== Provided material
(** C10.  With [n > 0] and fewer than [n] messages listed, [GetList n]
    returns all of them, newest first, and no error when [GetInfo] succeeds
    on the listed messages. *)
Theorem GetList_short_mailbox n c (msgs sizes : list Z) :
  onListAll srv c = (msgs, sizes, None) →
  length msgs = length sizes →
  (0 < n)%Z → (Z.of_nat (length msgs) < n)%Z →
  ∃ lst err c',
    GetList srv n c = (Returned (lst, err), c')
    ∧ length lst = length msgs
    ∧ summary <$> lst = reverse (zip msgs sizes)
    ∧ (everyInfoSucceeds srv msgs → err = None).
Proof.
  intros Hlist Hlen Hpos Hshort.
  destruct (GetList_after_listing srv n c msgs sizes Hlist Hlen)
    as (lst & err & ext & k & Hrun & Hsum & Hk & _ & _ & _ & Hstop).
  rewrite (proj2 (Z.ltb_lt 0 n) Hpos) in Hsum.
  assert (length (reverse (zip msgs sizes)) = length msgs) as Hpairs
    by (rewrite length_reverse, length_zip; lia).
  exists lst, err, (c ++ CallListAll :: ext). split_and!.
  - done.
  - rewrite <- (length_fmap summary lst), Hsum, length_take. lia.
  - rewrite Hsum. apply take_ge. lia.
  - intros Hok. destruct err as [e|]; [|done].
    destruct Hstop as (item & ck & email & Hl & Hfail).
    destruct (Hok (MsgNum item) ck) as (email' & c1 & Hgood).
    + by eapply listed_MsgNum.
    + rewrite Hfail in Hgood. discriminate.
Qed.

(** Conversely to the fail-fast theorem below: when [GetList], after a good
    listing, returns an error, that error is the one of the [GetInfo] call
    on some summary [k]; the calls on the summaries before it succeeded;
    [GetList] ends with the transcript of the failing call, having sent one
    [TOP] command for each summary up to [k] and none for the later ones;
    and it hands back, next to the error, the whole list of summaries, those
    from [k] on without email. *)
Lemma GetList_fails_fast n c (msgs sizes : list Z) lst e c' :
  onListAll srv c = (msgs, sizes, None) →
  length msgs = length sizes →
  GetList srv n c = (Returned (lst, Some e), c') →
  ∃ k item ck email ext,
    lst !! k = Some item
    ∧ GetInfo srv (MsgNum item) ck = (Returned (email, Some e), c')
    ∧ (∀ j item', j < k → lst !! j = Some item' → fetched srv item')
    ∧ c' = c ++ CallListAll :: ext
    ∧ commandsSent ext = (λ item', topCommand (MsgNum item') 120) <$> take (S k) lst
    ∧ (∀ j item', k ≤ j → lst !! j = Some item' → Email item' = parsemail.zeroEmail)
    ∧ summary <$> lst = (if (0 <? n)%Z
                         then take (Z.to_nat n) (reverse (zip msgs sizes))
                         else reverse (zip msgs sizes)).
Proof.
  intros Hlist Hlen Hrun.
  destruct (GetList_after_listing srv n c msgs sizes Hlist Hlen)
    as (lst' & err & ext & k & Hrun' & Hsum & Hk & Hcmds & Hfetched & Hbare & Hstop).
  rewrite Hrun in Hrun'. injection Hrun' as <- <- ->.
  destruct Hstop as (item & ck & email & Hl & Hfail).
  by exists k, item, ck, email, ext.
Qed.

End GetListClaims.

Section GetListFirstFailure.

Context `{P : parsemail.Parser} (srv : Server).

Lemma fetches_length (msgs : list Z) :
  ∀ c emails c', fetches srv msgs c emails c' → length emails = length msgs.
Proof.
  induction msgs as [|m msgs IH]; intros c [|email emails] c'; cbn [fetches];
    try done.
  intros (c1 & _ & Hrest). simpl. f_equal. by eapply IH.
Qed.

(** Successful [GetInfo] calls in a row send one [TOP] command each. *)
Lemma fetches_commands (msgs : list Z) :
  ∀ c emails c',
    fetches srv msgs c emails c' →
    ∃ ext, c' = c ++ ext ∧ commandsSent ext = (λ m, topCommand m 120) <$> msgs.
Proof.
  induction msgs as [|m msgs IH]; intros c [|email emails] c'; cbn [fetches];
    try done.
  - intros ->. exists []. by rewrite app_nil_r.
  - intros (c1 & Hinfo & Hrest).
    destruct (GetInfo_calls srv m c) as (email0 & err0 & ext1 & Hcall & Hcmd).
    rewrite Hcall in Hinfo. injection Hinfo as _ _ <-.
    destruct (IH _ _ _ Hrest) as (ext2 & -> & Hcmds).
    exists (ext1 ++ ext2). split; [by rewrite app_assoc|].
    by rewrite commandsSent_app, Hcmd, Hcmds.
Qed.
====
== Provided material
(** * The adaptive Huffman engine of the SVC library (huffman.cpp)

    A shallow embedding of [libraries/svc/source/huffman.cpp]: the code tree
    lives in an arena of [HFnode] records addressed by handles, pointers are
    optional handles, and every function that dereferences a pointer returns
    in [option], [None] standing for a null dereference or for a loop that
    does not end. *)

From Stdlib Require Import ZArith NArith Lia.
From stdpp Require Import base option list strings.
====
Assignment: Which lines above run from the one containing "listed, [GetList n]" down to the one containing "- rewrite <- (length_fmap"? Repeat exactly those, both ends included, and nothing else.

Answer to the problem:
(** C10.  With [n > 0] and fewer than [n] messages listed, [GetList n]
    returns all of them, newest first, and no error when [GetInfo] succeeds
    on the listed messages. *)
Theorem GetList_short_mailbox n c (msgs sizes : list Z) :
  onListAll srv c = (msgs, sizes, None) →
  length msgs = length sizes →
  (0 < n)%Z → (Z.of_nat (length msgs) < n)%Z →
  ∃ lst err c',
    GetList srv n c = (Returned (lst, err), c')
    ∧ length lst = length msgs
    ∧ summary <$> lst = reverse (zip msgs sizes)
    ∧ (everyInfoSucceeds srv msgs → err = None).
Proof.
  intros Hlist Hlen Hpos Hshort.
  destruct (GetList_after_listing srv n c msgs sizes Hlist Hlen)
    as (lst & err & ext & k & Hrun & Hsum & Hk & _ & _ & _ & Hstop).
  rewrite (proj2 (Z.ltb_lt 0 n) Hpos) in Hsum.
  assert (length (reverse (zip msgs sizes)) = length msgs) as Hpairs
    by (rewrite length_reverse, length_zip; lia).
  exists lst, err, (c ++ CallListAll :: ext). split_and!.
  - done.
  - rewrite <- (length_fmap summary lst), Hsum, length_take. lia.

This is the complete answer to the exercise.